### Prompt
Starting at the line that holds "r :: script =>" and stopping at the line that holds "Definition ends_well (reads", restate the records below word for word, with both of those lines included.

### Records from a collection
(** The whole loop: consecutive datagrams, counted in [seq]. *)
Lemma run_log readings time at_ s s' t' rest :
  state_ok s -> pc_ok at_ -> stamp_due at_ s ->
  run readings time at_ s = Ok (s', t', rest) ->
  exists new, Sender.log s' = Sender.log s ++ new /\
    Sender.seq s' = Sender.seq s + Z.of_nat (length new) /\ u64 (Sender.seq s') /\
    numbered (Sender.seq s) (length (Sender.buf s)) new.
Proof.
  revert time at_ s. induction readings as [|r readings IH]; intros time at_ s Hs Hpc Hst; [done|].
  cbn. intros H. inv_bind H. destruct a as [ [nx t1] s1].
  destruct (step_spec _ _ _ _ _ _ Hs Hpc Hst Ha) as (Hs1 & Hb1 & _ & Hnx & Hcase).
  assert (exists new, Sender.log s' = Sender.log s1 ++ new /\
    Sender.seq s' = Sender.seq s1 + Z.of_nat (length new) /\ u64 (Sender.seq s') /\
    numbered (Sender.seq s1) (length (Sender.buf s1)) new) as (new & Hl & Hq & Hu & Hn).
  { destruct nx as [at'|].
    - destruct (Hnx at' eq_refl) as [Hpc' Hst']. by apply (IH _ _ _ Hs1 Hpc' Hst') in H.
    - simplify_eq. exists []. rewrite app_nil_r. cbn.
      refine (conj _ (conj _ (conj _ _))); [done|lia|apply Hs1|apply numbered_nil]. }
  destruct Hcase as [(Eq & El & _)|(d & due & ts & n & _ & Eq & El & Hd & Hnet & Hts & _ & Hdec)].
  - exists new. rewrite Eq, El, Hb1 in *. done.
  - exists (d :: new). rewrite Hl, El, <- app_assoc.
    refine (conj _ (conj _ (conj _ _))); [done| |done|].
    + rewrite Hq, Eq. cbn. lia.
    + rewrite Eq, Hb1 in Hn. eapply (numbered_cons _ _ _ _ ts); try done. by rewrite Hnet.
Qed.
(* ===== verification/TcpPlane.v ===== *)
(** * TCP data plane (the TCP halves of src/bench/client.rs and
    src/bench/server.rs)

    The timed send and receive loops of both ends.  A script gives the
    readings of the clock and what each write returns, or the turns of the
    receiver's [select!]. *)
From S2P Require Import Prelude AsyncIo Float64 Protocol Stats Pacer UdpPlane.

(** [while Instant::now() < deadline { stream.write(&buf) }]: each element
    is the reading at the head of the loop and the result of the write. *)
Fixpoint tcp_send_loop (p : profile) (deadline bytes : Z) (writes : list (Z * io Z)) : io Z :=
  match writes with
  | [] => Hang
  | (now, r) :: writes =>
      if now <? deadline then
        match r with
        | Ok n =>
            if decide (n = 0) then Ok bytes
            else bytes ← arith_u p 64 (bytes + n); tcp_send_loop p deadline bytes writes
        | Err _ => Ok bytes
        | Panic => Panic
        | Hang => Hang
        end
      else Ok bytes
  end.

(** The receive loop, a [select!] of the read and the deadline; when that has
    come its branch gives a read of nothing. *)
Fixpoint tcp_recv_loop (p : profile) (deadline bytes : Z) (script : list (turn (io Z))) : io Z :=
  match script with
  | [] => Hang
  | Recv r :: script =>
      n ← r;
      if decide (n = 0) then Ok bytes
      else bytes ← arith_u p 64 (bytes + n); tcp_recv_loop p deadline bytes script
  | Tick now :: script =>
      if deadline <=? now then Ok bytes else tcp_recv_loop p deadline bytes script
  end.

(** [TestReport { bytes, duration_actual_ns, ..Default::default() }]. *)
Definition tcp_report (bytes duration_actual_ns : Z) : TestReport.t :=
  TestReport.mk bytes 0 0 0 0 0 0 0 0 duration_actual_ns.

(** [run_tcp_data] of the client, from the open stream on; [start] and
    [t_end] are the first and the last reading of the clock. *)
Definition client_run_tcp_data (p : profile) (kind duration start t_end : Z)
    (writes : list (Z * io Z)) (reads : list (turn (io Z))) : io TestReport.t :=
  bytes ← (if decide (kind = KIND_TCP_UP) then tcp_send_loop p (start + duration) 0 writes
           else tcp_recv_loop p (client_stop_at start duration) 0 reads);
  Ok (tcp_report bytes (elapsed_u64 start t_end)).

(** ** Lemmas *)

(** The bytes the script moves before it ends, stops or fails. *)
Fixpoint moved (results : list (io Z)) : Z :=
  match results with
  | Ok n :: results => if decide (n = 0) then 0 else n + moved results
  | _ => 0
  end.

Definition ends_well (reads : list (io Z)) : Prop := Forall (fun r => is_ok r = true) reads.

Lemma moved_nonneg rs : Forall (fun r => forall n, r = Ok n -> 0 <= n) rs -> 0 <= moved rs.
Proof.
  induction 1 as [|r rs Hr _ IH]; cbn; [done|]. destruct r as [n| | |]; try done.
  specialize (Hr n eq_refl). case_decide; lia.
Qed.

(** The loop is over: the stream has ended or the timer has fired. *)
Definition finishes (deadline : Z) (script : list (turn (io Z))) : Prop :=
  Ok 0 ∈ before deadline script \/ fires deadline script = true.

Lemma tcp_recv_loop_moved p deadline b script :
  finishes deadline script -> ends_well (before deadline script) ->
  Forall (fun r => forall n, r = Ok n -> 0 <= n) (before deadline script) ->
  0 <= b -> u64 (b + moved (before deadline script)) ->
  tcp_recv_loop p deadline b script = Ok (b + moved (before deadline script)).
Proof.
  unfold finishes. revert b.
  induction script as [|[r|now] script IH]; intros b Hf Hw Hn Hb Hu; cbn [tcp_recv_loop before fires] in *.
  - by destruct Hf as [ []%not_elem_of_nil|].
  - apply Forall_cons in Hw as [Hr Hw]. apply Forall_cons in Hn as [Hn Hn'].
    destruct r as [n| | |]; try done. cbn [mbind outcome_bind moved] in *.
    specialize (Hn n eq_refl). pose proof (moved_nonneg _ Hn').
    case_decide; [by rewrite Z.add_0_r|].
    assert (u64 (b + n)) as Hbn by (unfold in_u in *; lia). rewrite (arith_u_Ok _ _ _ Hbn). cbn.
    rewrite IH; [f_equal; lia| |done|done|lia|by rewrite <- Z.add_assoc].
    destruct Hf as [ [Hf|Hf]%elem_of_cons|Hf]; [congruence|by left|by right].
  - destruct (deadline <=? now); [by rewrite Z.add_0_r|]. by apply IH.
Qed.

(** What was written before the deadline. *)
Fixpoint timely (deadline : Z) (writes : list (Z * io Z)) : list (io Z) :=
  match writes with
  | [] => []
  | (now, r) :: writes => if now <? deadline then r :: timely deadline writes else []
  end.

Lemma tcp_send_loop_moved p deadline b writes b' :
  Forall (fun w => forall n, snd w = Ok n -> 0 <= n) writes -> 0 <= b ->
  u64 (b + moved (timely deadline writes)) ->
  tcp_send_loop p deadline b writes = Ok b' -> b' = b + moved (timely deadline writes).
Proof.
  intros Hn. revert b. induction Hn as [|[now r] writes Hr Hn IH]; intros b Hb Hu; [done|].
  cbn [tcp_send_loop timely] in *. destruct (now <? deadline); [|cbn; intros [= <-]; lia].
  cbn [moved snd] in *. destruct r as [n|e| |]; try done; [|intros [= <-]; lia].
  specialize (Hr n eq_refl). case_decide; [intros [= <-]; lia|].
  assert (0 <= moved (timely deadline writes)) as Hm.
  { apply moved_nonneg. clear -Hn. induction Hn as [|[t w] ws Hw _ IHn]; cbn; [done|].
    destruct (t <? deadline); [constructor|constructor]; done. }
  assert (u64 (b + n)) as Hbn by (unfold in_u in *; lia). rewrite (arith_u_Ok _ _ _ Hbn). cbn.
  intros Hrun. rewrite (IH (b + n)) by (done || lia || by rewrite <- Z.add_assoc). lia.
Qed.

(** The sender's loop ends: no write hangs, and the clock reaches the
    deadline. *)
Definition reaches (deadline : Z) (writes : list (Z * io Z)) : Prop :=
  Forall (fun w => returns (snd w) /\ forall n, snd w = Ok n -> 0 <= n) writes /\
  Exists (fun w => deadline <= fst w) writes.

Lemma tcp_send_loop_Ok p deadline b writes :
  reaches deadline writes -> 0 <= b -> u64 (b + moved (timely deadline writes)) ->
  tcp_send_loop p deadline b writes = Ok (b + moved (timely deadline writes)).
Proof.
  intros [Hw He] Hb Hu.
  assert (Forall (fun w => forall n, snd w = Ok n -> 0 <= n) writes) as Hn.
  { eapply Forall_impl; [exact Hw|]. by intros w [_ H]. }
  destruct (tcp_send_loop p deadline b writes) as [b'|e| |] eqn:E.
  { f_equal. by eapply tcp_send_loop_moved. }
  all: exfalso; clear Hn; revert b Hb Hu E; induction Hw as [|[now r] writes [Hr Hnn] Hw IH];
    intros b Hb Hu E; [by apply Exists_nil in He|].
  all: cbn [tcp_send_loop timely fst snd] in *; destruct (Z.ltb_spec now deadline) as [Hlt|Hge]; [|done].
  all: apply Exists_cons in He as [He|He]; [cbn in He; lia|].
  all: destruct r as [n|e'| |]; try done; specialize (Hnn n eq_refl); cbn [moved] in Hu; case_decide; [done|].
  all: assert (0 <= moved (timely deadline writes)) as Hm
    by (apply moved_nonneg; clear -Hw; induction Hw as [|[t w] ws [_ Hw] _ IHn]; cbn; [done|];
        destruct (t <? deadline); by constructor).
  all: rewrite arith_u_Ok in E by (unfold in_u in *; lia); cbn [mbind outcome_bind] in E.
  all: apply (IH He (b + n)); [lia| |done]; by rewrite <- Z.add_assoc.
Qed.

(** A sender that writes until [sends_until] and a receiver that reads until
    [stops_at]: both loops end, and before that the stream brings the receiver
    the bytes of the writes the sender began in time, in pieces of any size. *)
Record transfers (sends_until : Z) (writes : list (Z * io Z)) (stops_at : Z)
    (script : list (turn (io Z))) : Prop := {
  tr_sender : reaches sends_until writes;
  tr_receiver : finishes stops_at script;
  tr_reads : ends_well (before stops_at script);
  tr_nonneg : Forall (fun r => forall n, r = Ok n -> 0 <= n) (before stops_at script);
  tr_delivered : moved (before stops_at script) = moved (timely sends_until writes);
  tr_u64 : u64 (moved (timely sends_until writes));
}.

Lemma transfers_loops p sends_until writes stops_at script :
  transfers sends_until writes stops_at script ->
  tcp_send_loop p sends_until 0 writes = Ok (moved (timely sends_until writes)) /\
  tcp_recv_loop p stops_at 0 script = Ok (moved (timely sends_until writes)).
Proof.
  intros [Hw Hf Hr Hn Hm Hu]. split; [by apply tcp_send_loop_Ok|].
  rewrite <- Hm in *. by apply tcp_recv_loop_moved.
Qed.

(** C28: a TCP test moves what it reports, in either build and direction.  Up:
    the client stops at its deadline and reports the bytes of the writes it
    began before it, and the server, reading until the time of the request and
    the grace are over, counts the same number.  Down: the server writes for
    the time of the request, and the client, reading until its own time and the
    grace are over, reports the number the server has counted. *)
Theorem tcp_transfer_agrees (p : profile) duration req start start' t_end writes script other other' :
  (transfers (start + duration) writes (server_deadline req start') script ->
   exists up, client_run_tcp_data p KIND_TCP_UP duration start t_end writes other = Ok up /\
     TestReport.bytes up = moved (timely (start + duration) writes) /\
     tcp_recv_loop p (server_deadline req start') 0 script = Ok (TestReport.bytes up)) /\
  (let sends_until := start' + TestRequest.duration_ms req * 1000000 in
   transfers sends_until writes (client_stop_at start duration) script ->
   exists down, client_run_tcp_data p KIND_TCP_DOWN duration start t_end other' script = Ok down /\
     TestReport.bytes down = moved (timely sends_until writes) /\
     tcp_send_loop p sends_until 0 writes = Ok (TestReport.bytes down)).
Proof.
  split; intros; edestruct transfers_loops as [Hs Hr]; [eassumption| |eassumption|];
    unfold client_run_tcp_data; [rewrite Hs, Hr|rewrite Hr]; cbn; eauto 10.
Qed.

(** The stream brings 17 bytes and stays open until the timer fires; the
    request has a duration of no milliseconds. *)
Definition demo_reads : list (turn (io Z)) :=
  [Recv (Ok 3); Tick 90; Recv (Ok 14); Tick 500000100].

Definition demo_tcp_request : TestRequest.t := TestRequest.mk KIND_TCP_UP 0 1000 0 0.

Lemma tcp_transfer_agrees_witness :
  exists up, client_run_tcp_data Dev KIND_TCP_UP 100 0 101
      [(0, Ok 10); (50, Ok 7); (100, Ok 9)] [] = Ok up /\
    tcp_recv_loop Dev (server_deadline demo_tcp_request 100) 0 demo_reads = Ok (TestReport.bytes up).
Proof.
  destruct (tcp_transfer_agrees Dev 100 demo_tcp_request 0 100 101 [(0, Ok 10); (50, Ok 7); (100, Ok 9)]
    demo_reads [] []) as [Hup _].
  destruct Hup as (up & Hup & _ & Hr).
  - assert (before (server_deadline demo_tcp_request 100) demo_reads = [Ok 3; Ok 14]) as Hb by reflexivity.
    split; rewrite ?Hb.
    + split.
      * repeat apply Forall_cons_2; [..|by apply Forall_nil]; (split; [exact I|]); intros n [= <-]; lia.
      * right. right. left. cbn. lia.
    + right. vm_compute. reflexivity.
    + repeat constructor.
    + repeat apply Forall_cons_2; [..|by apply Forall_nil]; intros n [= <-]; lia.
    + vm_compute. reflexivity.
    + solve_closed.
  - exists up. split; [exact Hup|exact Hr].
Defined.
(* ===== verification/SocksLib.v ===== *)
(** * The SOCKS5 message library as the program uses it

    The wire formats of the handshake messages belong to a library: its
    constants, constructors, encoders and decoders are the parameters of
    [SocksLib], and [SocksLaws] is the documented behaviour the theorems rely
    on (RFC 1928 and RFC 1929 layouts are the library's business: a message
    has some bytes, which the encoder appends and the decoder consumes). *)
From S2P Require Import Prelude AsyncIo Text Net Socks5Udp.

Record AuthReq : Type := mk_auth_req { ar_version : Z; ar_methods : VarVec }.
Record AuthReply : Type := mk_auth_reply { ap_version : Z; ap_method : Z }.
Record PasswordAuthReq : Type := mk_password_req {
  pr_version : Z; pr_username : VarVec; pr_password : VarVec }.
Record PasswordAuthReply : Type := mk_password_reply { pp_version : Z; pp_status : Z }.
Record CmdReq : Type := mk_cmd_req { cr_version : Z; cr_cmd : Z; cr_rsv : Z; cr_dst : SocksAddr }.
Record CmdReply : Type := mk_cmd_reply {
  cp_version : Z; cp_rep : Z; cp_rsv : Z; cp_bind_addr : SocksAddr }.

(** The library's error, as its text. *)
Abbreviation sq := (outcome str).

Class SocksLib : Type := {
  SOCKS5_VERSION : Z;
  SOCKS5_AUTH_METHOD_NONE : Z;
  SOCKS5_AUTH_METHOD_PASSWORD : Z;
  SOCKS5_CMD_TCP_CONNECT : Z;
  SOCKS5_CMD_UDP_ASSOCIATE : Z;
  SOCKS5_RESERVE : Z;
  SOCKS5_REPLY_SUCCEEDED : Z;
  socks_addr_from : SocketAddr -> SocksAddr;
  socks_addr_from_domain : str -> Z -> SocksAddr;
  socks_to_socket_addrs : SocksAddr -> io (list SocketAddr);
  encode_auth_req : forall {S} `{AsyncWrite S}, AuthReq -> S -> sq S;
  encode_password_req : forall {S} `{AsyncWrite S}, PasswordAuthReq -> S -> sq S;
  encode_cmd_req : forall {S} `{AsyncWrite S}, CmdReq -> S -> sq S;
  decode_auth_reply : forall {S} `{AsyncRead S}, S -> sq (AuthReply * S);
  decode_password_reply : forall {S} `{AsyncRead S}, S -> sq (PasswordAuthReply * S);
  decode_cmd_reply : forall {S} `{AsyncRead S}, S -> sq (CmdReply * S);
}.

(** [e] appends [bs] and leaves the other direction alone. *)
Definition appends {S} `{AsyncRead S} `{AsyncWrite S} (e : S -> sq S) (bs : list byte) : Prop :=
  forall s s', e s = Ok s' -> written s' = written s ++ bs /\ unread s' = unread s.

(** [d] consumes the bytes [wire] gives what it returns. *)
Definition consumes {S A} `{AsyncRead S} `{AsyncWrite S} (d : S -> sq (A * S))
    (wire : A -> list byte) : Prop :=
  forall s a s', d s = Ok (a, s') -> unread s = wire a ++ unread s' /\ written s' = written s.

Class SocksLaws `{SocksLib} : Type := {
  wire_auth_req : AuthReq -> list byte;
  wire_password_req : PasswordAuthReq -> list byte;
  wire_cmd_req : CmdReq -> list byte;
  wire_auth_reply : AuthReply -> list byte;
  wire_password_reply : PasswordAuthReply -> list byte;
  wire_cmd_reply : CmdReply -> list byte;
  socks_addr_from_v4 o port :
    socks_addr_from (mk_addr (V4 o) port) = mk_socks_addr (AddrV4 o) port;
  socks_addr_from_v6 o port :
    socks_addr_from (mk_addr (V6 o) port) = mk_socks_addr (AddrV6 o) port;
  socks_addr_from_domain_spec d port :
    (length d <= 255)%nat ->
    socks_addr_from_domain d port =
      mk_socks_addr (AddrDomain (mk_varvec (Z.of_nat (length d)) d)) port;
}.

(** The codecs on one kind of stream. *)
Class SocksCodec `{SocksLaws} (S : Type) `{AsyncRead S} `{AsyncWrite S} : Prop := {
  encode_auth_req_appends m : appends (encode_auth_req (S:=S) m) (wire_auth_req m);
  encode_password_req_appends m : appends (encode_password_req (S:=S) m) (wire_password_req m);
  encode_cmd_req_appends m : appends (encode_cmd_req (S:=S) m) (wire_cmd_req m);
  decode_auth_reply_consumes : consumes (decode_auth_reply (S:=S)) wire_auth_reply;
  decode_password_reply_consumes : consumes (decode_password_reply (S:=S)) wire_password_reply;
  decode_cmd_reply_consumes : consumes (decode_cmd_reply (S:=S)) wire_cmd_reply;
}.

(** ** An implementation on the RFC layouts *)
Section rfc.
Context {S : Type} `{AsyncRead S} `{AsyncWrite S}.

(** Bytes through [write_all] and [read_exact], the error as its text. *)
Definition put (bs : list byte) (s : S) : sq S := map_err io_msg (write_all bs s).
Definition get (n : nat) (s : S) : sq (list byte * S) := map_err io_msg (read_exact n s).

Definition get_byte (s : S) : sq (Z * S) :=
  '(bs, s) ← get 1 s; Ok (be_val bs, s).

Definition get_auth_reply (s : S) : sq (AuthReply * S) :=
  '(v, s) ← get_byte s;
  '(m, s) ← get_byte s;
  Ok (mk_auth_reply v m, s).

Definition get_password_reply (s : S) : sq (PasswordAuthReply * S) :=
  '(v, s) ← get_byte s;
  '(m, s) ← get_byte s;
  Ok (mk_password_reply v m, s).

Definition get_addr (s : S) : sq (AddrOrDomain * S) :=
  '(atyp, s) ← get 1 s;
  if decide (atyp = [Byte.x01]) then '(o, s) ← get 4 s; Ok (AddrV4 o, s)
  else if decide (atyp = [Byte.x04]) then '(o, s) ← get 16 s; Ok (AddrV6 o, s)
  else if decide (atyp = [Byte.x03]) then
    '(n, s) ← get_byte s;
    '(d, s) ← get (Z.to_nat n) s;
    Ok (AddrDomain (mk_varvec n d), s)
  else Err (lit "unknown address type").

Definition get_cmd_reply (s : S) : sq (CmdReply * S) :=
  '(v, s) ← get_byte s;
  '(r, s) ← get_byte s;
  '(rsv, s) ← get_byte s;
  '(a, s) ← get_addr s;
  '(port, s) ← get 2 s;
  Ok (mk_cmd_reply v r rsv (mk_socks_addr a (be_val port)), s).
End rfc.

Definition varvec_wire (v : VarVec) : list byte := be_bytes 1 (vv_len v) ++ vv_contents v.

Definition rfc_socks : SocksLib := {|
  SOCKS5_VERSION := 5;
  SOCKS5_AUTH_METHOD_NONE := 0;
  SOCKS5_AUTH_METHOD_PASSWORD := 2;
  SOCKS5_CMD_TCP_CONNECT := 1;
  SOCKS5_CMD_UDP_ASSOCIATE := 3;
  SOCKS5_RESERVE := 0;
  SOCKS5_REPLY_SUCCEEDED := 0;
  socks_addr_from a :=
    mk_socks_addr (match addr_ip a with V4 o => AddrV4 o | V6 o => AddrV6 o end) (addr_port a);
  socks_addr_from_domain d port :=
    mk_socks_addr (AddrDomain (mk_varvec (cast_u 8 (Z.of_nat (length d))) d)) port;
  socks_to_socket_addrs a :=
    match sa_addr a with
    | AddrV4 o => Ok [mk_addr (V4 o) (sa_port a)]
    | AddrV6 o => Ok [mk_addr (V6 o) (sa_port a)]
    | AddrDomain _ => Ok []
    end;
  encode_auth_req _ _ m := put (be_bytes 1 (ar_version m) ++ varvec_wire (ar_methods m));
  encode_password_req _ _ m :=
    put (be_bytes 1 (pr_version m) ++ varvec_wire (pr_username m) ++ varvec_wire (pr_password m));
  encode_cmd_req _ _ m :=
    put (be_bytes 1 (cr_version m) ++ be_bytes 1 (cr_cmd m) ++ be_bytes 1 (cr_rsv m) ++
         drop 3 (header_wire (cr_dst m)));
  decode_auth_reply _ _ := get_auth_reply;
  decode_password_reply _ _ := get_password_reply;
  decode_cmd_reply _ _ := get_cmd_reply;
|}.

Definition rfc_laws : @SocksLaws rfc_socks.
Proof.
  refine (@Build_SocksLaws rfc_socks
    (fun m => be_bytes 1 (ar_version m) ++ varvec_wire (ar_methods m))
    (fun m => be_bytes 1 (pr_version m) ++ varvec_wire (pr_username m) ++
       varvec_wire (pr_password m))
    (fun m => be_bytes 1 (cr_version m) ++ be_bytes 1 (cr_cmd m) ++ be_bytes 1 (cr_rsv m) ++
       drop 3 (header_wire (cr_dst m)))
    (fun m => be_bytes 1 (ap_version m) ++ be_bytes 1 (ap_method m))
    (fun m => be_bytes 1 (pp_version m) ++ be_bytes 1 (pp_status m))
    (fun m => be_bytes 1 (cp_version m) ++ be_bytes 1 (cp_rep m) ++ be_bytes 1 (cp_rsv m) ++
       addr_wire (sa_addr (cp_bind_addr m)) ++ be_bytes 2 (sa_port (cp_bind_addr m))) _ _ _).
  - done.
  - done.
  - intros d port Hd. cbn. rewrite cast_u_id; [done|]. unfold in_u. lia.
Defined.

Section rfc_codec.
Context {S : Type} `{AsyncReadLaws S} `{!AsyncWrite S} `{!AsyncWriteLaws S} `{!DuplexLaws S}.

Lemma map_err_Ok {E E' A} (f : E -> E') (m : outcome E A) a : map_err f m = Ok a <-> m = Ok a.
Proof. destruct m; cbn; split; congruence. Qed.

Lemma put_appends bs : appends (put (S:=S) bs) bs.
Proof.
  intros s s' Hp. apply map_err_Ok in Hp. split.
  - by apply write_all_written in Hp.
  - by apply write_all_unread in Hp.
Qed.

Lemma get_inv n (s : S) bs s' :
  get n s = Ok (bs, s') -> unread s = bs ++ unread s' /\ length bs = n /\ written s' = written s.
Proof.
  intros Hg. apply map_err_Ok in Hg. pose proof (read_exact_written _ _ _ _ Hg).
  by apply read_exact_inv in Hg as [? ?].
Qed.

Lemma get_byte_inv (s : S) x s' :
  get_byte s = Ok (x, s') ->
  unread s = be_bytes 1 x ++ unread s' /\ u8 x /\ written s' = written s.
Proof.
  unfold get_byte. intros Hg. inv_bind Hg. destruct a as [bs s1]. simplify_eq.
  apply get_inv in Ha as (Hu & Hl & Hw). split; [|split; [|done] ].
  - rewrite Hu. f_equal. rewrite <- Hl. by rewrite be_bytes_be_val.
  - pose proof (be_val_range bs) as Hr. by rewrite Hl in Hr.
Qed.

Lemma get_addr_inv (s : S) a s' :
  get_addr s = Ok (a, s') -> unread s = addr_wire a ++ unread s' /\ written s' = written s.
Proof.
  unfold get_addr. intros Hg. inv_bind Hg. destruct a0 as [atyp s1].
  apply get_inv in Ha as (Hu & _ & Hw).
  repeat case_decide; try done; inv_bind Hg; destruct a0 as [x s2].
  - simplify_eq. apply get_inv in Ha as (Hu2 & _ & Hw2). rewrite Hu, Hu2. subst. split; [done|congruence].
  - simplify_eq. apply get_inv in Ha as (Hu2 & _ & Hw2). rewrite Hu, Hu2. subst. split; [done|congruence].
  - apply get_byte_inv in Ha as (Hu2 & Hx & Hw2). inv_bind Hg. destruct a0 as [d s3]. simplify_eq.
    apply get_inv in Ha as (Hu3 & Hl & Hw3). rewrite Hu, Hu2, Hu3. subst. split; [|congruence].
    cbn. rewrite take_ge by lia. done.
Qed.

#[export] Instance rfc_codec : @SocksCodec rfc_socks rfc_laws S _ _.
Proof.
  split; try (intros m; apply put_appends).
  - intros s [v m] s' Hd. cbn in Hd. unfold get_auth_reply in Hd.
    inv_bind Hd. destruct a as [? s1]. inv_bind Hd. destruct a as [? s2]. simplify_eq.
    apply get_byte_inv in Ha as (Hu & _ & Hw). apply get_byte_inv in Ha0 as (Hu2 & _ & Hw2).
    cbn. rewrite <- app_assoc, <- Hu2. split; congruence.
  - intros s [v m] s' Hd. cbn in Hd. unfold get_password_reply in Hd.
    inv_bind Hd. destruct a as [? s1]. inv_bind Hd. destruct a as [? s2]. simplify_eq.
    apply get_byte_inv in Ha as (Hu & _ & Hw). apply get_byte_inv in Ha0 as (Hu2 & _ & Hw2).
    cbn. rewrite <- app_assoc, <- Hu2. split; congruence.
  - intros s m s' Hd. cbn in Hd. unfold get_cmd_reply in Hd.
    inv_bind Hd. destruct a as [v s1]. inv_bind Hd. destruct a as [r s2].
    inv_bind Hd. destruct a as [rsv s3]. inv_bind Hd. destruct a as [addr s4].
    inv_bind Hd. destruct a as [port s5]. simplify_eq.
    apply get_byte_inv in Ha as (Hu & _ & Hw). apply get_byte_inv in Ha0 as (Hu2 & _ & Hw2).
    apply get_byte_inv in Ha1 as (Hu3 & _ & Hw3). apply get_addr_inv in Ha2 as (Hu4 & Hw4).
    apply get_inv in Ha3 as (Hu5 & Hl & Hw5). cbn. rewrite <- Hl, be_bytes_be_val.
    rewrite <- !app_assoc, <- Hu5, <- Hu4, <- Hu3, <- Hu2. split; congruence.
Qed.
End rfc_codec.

### Task output
  | Recv r :: script =>
      n ← r;
      if decide (n = 0) then Ok bytes
      else bytes ← arith_u p 64 (bytes + n); tcp_recv_loop p deadline bytes script
  | Tick now :: script =>
      if deadline <=? now then Ok bytes else tcp_recv_loop p deadline bytes script
  end.

(** [TestReport { bytes, duration_actual_ns, ..Default::default() }]. *)
Definition tcp_report (bytes duration_actual_ns : Z) : TestReport.t :=
  TestReport.mk bytes 0 0 0 0 0 0 0 0 duration_actual_ns.

(** [run_tcp_data] of the client, from the open stream on; [start] and
    [t_end] are the first and the last reading of the clock. *)
Definition client_run_tcp_data (p : profile) (kind duration start t_end : Z)
    (writes : list (Z * io Z)) (reads : list (turn (io Z))) : io TestReport.t :=
  bytes ← (if decide (kind = KIND_TCP_UP) then tcp_send_loop p (start + duration) 0 writes
           else tcp_recv_loop p (client_stop_at start duration) 0 reads);
  Ok (tcp_report bytes (elapsed_u64 start t_end)).

(** ** Lemmas *)

(** The bytes the script moves before it ends, stops or fails. *)
Fixpoint moved (results : list (io Z)) : Z :=
  match results with
  | Ok n :: results => if decide (n = 0) then 0 else n + moved results
  | _ => 0
  end.

Definition ends_well (reads : list (io Z)) : Prop := Forall (fun r => is_ok r = true) reads.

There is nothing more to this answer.